Korean teen Noh warrants attention at Open


Korean teen Noh warrants attention at Open

ST. ANDREWS, Scotland – Ryo Ishikawa may be all the rage at the 150th anniversary Open Championship. But there’s another Asian teenager who is increasingly attracting glances for the quality of his golf.

At 19, Korean Noh Seung-yul already has achieved one notable feat that has so far proved beyond Japan’s Ishikawa – winning a European Tour title.

Ryo and Noh made the cut at last month’s U.S. Open and have been drawn alongside former Open Championship winners this week at the ancestral home of golf.

While 18-year-old Ishikawa lines up with American Tom Watson and Irishman Padraig Harrington in the first two rounds at St. Andrews, Noh will tee it up with John Daly, who triumphed over the Old Course in 1995.

Although it’s Ishikawa, with a huge Japanese media presence following his every move, who will be in the spotlight, many believe that Noh may actually be the better long-term prospect.

He is far too modest to suggest such a thing, but the unfussy way in which he goes about his business suggests that his temperament is every bit as good as his technique.

Another positive for Noh this week: The calming influence of his father Noh Gu-huieun by his side as caddie.

“It’s good to have my father on my bag and this week, my mum and sister are also here,” said Noh, who tops the Asian Tour’s Order of Merit. “This is the first time they’ve traveled overseas to watch me play. We’ll have fun.”

A two-time winner on the Asian Tour, Noh says he’s keen to make a strong impact on the international stage. And where better than St. Andrews to further his reputation?

“I’m aiming for a top-20 finish this week, or maybe better,” said Noh, acknowledging that he would not have come this far in his career without the support of his father.

“When I take a shot, I have somebody to discuss it with,” Noh said. “Psychologically, it is very comforting. It lets me play a better shot. When you are on tour, you are alone most of the time but I am always with my father.”

Noh, who enjoyed a practice round with Y.E. Yang on Monday, tapped his countryman for thoughts about winning a major.

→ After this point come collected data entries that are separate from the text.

(** * UV correspondence and transfer: the Maya 2022 UV tools

    A shallow embedding of the three UV scripts of the repository

      - [Maya2022/UV_Copy_Paste_Tool.py]  (class [UVShellCopyPasteTool])
      - [Maya2022/UV_Transfer_Tool.py]    (class [UVTransferTool])
      - [Maya2022/Maya_UV_Snap.py]        (function [snap_uv_to_nearest])

    together with the properties their specification states about them.

    Conventions of the embedding.
      - A Python [int] is a [Z]; a Python [float] is an IEEE binary64 number,
        Rocq's primitive [float].  Its [+], [-], [<] and [<=] are the IEEE
        operations and [math.sqrt] is the IEEE square root; [x ** 2] is not
        the IEEE product: CPython hands it to the [pow] of the C library,
        which need not return the correctly rounded square and which fails on
        overflow, so the operation is a parameter of the snap
        ([float_pow2]).
      - A UV component name ["obj.map[i]"] is the pair [(obj, i)]: the source
        only ever takes such a name apart with [split('.')[0]] and
        [int(split('[')[-1].split(']')[0])], the two projections.
      - A dict that is iterated ([uv_data]) is an insertion-ordered association
        list; a dict that is only looked up ([uv_to_vertex], [relative_coords],
        [id_map]) is a [gmap]; a Python [set] is a [gset].
      - The host application ([maya.cmds], [maya.mel]) is a [Scene] record of
        query answers; a command that the scripts guard with [try]/[except]
        answers [None] when it raises.
      - [print], [cmds.warning] and the status line are an event log. *)

From Stdlib Require Import ZArith List Ascii String Floats Uint63 Permutation.
From stdpp Require Import gmap strings list sorting.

“Yang told me that we have to aim for wins in regular events and treat the majors as another regular event,” Noh said. “He was emphasizing the need to be comfortable wherever we compete, and it made sense to me.”

Noh’s rise to prominence, at least in Asia, has been mercurial. As a 7-year-old, he started hitting golf balls at a beach near his home. Eleven years later, he burst onto the Asian Tour scene in 2008, when he won the Midea China Classic and was named rookie of the year.

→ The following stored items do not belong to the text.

Lemma GetTransports_quiet n a l w w' :
  GetTransports n a w = Done l w' → quiet w w'.
Proof.
  unfold GetTransports. intros H.
  apply bind_inv in H as (lts & w1 & H1 & H).
  apply LibP2PTransports_inv in H1 as [-> _].
  destruct (0 <? List.length lts)%nat.
  { apply ret_inv in H as [_ ->]. apply quiet_refl. }
  apply bind_inv in H as (u & w1 & H1 & H). apply log_inv in H1.
  eapply quiet_trans; [exact H1|].
  destruct (cfg_Leader (config n)).
  { apply LibP2PTransports_inv in H as [-> _]. apply quiet_refl. }
  destruct (String.eqb (Type_ n) NodeTypeLeader).
  - apply bind_inv in H as (u2 & w2 & H2 & H). apply log_inv in H2.
    eapply quiet_trans; [exact H2|].
    apply bind_inv in H as (ts & w3 & H3 & H). apply Transports_inv in H3 as ->.
    apply ret_inv in H as [_ ->]. apply quiet_refl.
  - apply bind_inv in H as (u2 & w2 & H2 & H). apply log_inv in H2.
    eapply quiet_trans; [exact H2|].
    apply ret_inv in H as [_ ->]. apply quiet_refl.
Qed.

Lemma Connect_quiet n nh t c w w' : Connect n nh t w = Done c w' → quiet w w'.
Proof.
  unfold Connect. destruct (connectionManager n) as [cm|].
  2:{ intros H. apply ret_inv in H as [_ ->]. apply quiet_refl. }
  intros H. apply bind_inv in H as (u & w1 & H1 & H). apply emit_inv in H1.
  eapply quiet_trans; [exact H1|].
  apply bind_inv in H as (h & w2 & H2 & H). apply get_heap_inv in H2 as [-> ->].
  apply bind_inv in H as (x & w2 & H2 & H). apply get_ext_inv in H2 as ->.
  apply bind_inv in H as (u2 & w2 & H2 & H). apply put_ext_inv in H2.
  eapply quiet_trans; [exact H2|].
  destruct (fst (cm_Connect cm _ _ _)) as [c0|e].
  - apply bind_inv in H as (s & w3 & H3 & H). apply String_inv in H3 as [-> _].
    apply bind_inv in H as (u3 & w3 & H3 & H). apply log_inv in H3.
    eapply quiet_trans; [exact H3|].
    apply ret_inv in H as [_ ->]. apply quiet_refl.
  - destruct (String.eqb e _); apply ret_inv in H as [_ ->]; apply quiet_refl.
Qed.

Lemma Send_quiet c p r w w' : Send c p w = Done r w' → quiet w w'.
Proof.
  unfold Send. intros H.
  apply bind_inv in H as (u & w1 & H1 & H). apply emit_inv in H1.
  eapply quiet_trans; [exact H1|].
  apply bind_inv in H as (x & w2 & H2 & H). apply get_ext_inv in H2 as ->.
  apply bind_inv in H as (u2 & w2 & H2 & H). apply put_ext_inv in H2.
  eapply quiet_trans; [exact H2|].
  apply ret_inv in H as [_ ->]. apply quiet_refl.
Qed.

Lemma Close_quiet c u w w' : Close c w = Done u w' → quiet w w'.
Proof.
  unfold Close. intros H.
  apply bind_inv in H as (u1 & w1 & H1 & H). apply emit_inv in H1.
  eapply quiet_trans; [exact H1|].
  apply bind_inv in H as (x & w2 & H2 & H). apply get_ext_inv in H2 as ->.
  now apply put_ext_inv in H.
Qed.

End EffectFacts.

Section UseFacts.
Context `{Sub : Substrate}.

(** ** Growth of the world *)

Lemma grows_refl P w : grows P w w.
Proof. split; [reflexivity | apply mods_refl]. Qed.

Lemma grows_trans P w1 w2 w3 : grows P w1 w2 → grows P w2 w3 → grows P w1 w3.
Proof. intros [V1 M1] [V2 M2]. split; [congruence | eauto using mods_trans]. Qed.

Lemma quiet_grows P w w' : quiet w w' → grows P w w'.
Proof. intros [H V]. split; [exact V|]. rewrite H. apply mods_refl. Qed.

Lemma NewOAddress_grows P v s p w w' :
  NewOAddress v s w = Done p w' →
  grows P w w' ∧ objs (heap w) !! p = None ∧
  objs (heap w') !! p = Some {| value := v; transports := s |}.
Proof.
  rewrite NewOAddress_eq. intros [= <- <-]. split; [|split].
  - split; [reflexivity | apply mods_alloc_obj].
  - apply fresh_obj_None.
  - apply lookup_insert_eq.
Qed.

Lemma make_slice_grows P ts s w w' :
  make_slice ts w = Done s w' →
  grows P w w' ∧ slice_elems (heap w') s = Some ts ∧ objs (heap w') = objs (heap w).
Proof.
  rewrite make_slice_eq. intros [= <- <-]. split; [|split].
  - split; [reflexivity | apply mods_alloc_arr].
  - apply slice_elems_alloc_arr_new.
  - reflexivity.
Qed.

Lemma NewOAddress_of_grows P v ts p w w' :
  NewOAddress_of v ts w = Done p w' →
  grows P w w' ∧ objs (heap w) !! p = None ∧ is_Some (objs (heap w') !! p).
Proof.
  unfold NewOAddress_of. destruct ts as [|t ts].
  - intros H. apply (NewOAddress_grows P) in H as (G & N & S). eauto.
  - intros H. apply bind_inv in H as (s & w1 & H1 & H).
    apply (make_slice_grows P) in H1 as (G1 & _ & E).
    apply (NewOAddress_grows P) in H as (G & N & S).
    split; [eauto using grows_trans|]. rewrite <- E. eauto.
Qed.

Lemma SetTransports_grows (P : loc → Prop) x ms u w w' :
  SetTransports x ms w = Done u w' → P x →
  grows P w w' ∧ is_Some (objs (heap w) !! x).
Proof.
  intros H HP. pose proof H as H0. unfold SetTransports in H0.
  apply bind_inv in H0 as (o & w1 & H1 & _). apply deref_inv in H1 as [_ Ho].
  rewrite (SetTransports_eq _ _ _ _ Ho) in H. destruct u. injection H as <-.
  split; [|eauto]. split; [reflexivity|]. simpl.
  eapply mods_trans; [apply mods_alloc_arr|].
  apply mods_write_obj with (o := o); auto.
Qed.

(** ** The resolvers of the substrate *)

Lemma external_Resolve_grows r a res w w' :
  ar_Resolve (external_resolver r) a w = Done res w' →
  grows (fun _ => False) w w' ∧
  ∀ p, res = Ok p →
       p = a ∨ (objs (heap w) !! p = None ∧ is_Some (objs (heap w') !! p)).
Proof.
  simpl. intros H.
  apply bind_inv in H as (u & w1 & H1 & H). apply emit_inv in H1.
  apply bind_inv in H as (h & w2 & H2 & H). apply get_heap_inv in H2 as [-> ->].
  apply bind_inv in H as (x & w2 & H2 & H). apply get_ext_inv in H2 as ->.
  apply bind_inv in H as (u2 & w2 & H2 & H). apply put_ext_inv in H2.
  assert (Q : quiet w w2) by eauto using quiet_trans.
  destruct (fst (xr_Resolve r a (heap w1) x)) as [e| |v ts].
  - apply ret_inv in H as [-> ->]. split; [now apply quiet_grows|]. discriminate.
  - apply ret_inv in H as [-> ->]. split; [now apply quiet_grows|].
    intros p [= <-]. now left.
  - apply bind_inv in H as (p & w3 & H3 & H). apply ret_inv in H as [-> ->].
    apply (NewOAddress_of_grows (fun _ => False)) in H3 as (G & N & S).
    split; [eapply grows_trans; [apply quiet_grows; exact Q | exact G]|].
    intros p' [= <-]. right. destruct Q as [Qh _]. rewrite <- Qh. auto.
Qed.

Lemma Resolve_external_grows rs a res w w' :
  Resolve (map external_resolver rs) a w = Done res w' →
  is_Some (objs (heap w) !! a) →
  grows (fun _ => False) w w' ∧
  ∃ p, res = Ok p ∧ is_Some (objs (heap w') !! p) ∧
       (p = a ∨ objs (heap w) !! p = None).
Proof.
  revert w. induction rs as [|r rs IH]; intros w H Ha; simpl in H.
  - apply ret_inv in H as [-> ->]. split; [apply grows_refl|]. eauto.
  - apply bind_inv in H as (r1 & w1 & H1 & H).
    apply external_Resolve_grows in H1 as [G1 R1].
    destruct r1 as [p|e].
    + apply ret_inv in H as [-> ->]. split; [exact G1|].
      exists p. split; [reflexivity|].
      destruct (R1 p eq_refl) as [->|[N S]]; [|auto].
      split; [|auto]. destruct Ha as [o Ho].
      destruct G1 as [_ [_ O]]. destruct (O _ _ Ho) as (o' & Ho' & _). eauto.
    + assert (Ha1 : is_Some (objs (heap w1) !! a)).
      { destruct Ha as [o Ho]. destruct G1 as [_ [_ O]].
        destruct (O _ _ Ho) as (o' & Ho' & _). eauto. }
      destruct (IH w1 H Ha1) as (G & p & -> & S & C).
      split; [eauto using grows_trans|].
      exists p. split; [reflexivity|]. split; [exact S|].
      destruct C as [->|N]; [now left|right].
      destruct G1 as [_ Hm]. eauto using mods_dom.
Qed.

End UseFacts.

Section StaticFacts.
Context `{Sub : Substrate}.

(** ** Static translation, up to the registry search *)

Lemma HasPrefix_eq a o prefix w :
  objs (heap w) !! a = Some o →
  HasPrefix a prefix w = Done (strings.HasPrefix (value o) prefix) w.
Proof. intros H. unfold HasPrefix, bind. now rewrite (deref_Some _ _ _ H). Qed.

Lemma LibP2PTransports_eq a o ts w :
  objs (heap w) !! a = Some o →
  slice_elems (heap w) (transports o) = Some ts →
  LibP2PTransports a w = Done (libp2p_of ts) w.
Proof.
  intros H1 H2. unfold LibP2PTransports, bind.
  now rewrite (transports_of_eq _ _ _ _ H1 H2).
Qed.

Lemma AllTransports_eq a o ts w :
  objs (heap w) !! a = Some o →
  slice_elems (heap w) (transports o) = Some ts →
  AllTransports a w = Done (all_of ts) w.
Proof.
  intros H1 H2. unfold AllTransports, bind.
  now rewrite (transports_of_eq _ _ _ _ H1 H2).
Qed.

Lemma Root_eq a o w :
  objs (heap w) !! a = Some o → Root a w = Done (root_value (value o)) w.
Proof. intros H. unfold Root, bind. now rewrite (deref_Some _ _ _ H). Qed.

Lemma SplitAddress_eq a o w :
  objs (heap w) !! a = Some o → SplitAddress a w = Done (split_value (value o)) w.
Proof. intros H. unfold SplitAddress, bind. now rewrite (deref_Some _ _ _ H). Qed.

Lemma String_eq a o w :
  objs (heap w) !! a = Some o → String_ a w = Done (value o) w.
Proof. intros H. unfold String_, bind. now rewrite (deref_Some _ _ _ H). Qed.

(** In the world of the search, the search address is the registry's and
    every address that was there is as it was. *)
Lemma search_world_addr w ts :
  ∃ o, objs (heap (search_world w ts)) !! search_addr w = Some o ∧
       value o = "o://leader/register".
Proof. eexists. split; [apply lookup_insert_eq | reflexivity]. Qed.

Lemma search_world_old w ts a o :
  objs (heap w) !! a = Some o →
  objs (heap (search_world w ts)) !! a = Some o.
Proof.
  intros H. assert (a ≠ search_addr w) by (eapply fresh_obj_ne; eauto).
  simpl. now rewrite !lookup_insert_ne by auto.
Qed.

Lemma search_world_grows w ts : grows (only_new (heap w)) w (search_world w ts).
Proof.
  split; [reflexivity|]. simpl.
  eapply mods_trans; [apply mods_alloc_obj|].
  eapply mods_trans; [apply mods_alloc_arr|].
  eapply mods_write_obj with (o := {| value := _; transports := None |}).
  - apply lookup_insert_eq.
  - reflexivity.
  - apply fresh_obj_None.
Qed.

Lemma HandleStatic_eq use a oa ts w :
  objs (heap w) !! a = Some oa →
  slice_elems (heap w) (transports oa) = Some ts →
  HandleStaticAddressTranslation use a w =
  if strings.HasPrefix (value oa) "o://leader" then Done (Ok a) w
  else bind (use (search_addr w) "search"
                 [("staticAddress", AStr (root_value (value oa)))]
                 search_options)
            (static_search_result a) (search_world w ts).
Proof.
  intros Ha Hts. unfold HandleStaticAddressTranslation.
  rewrite (bind_Done _ _ _ _ _ (HasPrefix_eq _ _ _ _ Ha)).
  destruct (strings.HasPrefix (value oa) "o://leader"); [reflexivity|].
  cbn [negb]. rewrite (bind_Done _ _ _ _ _ (NewOAddress_eq _ _ _)).
  set (w1 := with_heap w (alloc_obj (heap w) _)).
  assert (Hne : a ≠ search_addr w) by (eapply fresh_obj_ne; eauto).
  assert (Ha1 : objs (heap w1) !! a = Some oa).
  { simpl. now rewrite lookup_insert_ne by auto. }
  rewrite (bind_Done _ _ _ _ _ (LibP2PTransports_eq _ _ _ w1 Ha1 Hts)).
  assert (Hs1 : objs (heap w1) !! search_addr w
                = Some {| value := "o://leader/register"; transports := None |})
    by apply lookup_insert_eq.
  rewrite (bind_Done _ _ _ _ _ (SetTransports_eq _ _ _ _ Hs1)).
  change (with_heap w1 _) with (search_world w ts).
  rewrite (bind_Done _ _ _ _ _ (Root_eq _ _ _ (search_world_old w ts _ _ Ha))).
  reflexivity.
Qed.

Lemma HandleStatic_inv use a res w w' :
  HandleStaticAddressTranslation use a w = Done res w' →
  ∃ oa, objs (heap w) !! a = Some oa ∧
    if strings.HasPrefix (value oa) "o://leader" then res = Ok a ∧ w' = w
    else ∃ ts, slice_elems (heap w) (transports oa) = Some ts ∧
         bind (use (search_addr w) "search"
                   [("staticAddress", AStr (root_value (value oa)))]
                   search_options)
              (static_search_result a) (search_world w ts) = Done res w'.
Proof.
  intros H. pose proof H as H0. unfold HandleStaticAddressTranslation in H0.
  apply bind_inv in H0 as (under & w1 & H1 & H0).
  unfold HasPrefix in H1. apply bind_inv in H1 as (oa & w2 & H1 & H2).
  apply deref_inv in H1 as [-> Ha]. apply ret_inv in H2 as [-> ->].
  exists oa. split; [exact Ha|].
  destruct (strings.HasPrefix (value oa) "o://leader") eqn:E.
  - cbn in H0. apply ret_inv in H0. tauto.
  - cbn [negb] in H0.
    apply bind_inv in H0 as (s & w2 & H2 & H0).
    apply bind_inv in H0 as (lts & w3 & H3 & _).
    rewrite NewOAddress_eq in H2. injection H2 as <- <-.
    apply LibP2PTransports_inv in H3 as [_ (o & ts & Ho & Hts & _)].
    assert (Hne : a ≠ search_addr w) by (eapply fresh_obj_ne; eauto).
    simpl in Ho. rewrite lookup_insert_ne in Ho by auto.
    assert (o = oa) as -> by congruence.
    exists ts. split; [exact Hts|].
    rewrite (HandleStatic_eq use a oa ts w Ha Hts), E in H. exact H.
Qed.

In March, he recorded an impressive win in the co-sanctioned Maybank Malaysian Open by holding off boyhood idol and countryman K.J. Choi in the final round, thanks to a closing birdie.

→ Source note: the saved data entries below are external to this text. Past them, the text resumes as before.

(** * pre_funnel: the lead-discovery orchestration layer

    A shallow embedding of the orchestration code of the repository
    (agents/validate_rank.py, the four scout wrappers under agents/,
    user_auth.py and the lead_discovery route of app.py), followed by
    the properties of the specification that were checked against it.

    Conventions of the embedding:
    - a Python dict with string keys is a [gmap string pyval];
    - a Python set is a [gset];
    - a function that may raise returns a [result];
    - code that reads or writes the SQLite database runs in the monad
      [M], which threads a [world] (tables, clocks and a call trace);
    - network calls, which the code reaches through [requests], are taken
      as parameters gathered in the record [network];
    - the functions of user_auth.py and the scout wrappers are first
      given for a user id that is absent or a text and for a database
      that works; the modules [untyped_auth], [untyped_linkedin],
      [untyped_x] and [untyped_shared] give them again for any value of
      the user id and a database that may fail;
    - a text is a string of ASCII characters, on which [lower], [strip]
      and [String.length] are [str.lower], [str.strip] and [len]; the
      properties that depend on them are stated for such texts. *)

From Stdlib Require Import ZArith QArith Qcanon String Ascii List Permutation Sorted.
From stdpp Require Import base gmap strings list numbers countable sorting.

#[local] Open Scope string_scope.
#[local] Open Scope Z_scope.
#[local] Open Scope list_scope.

(** ** Python values *)

(** The values stored in the profile and token dictionaries.  Python's
    [bool] is a subtype of [int] ([False == 0], same hash): the booleans
    of the source are embedded as the numbers 0 and 1.  Numbers are exact
    rationals. *)
Inductive pyval :=
| VNone
| VStr (s : string)
| VNum (q : Qc)
| VList (l : list string).

#[global] Instance pyval_eq_dec : EqDecision pyval.
Proof. solve_decision. Defined.

Definition pyval_encode (v : pyval) : unit + string + Qc + list string :=
  match v with
  | VNone => inl (inl (inl tt))
  | VStr s => inl (inl (inr s))
  | VNum q => inl (inr q)
  | VList l => inr l
  end.

Definition pyval_decode (x : unit + string + Qc + list string) : pyval :=
  match x with
  | inl (inl (inl _)) => VNone
  | inl (inl (inr s)) => VStr s
  | inl (inr q) => VNum q
  | inr l => VList l
  end.

#[global] Instance pyval_countable : Countable pyval.
Proof.
  apply (inj_countable' pyval_encode pyval_decode).
  intros []; reflexivity.
Defined.

(** [hash(v)] succeeds on everything but lists. *)
Definition hashable (v : pyval) : bool :=
  match v with VList _ => false | _ => true end.

(** [bool(v)] *)
Definition truthy (v : pyval) : bool :=
  match v with
  | VNone => false
  | VStr s => negb (String.eqb s "")
  | VNum q => negb (bool_decide (q = Q2Qc 0))
  | VList l => negb (bool_decide (l = []))
  end.

Definition str_truthy (s : string) : bool := negb (String.eqb s "").

Definition opt_truthy (o : option string) : bool :=
  match o with Some s => str_truthy s | None => false end.

Abbreviation pydict := (gmap string pyval).
Abbreviation profile := (gmap string pyval).

(** ** Exceptions *)

Inductive exn :=
| ImportError
| KeyError (key : string)
| TypeError
| AttributeError
| OtherError (msg : string).

#[global] Instance exn_eq_dec : EqDecision exn.
Proof. solve_decision. Defined.

Inductive result (A : Type) :=
| Ok (a : A)
| Raise (e : exn).
Arguments Ok {A} a.
Arguments Raise {A} e.

Definition rbind {A B} (r : result A) (k : A → result B) : result B :=
  match r with Ok a => k a | Raise e => Raise e end.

Noh had his father on his bag in both victories.

“My relationship with my father is no different from other kids,” he said. “It is impossible not to have any disagreements, but we try to minimize it as much as we can. We are good for each other.”

The victory in Malaysia shot his confidence to a new level, but Noh knows that only hard work and dedication will pave the way to greater success internationally.

With Yang setting a high standard with his triumph in the U.S. PGA Championship and Choi achieving stardom with seven victories on the U.S. PGA Tour, Noh does not need to look far for inspiration.

“They (Choi and Yang) started playing on tour at a much later age than I did,” Noh said. “But they have already achieved so much. So I feel certain that I can emulate them.”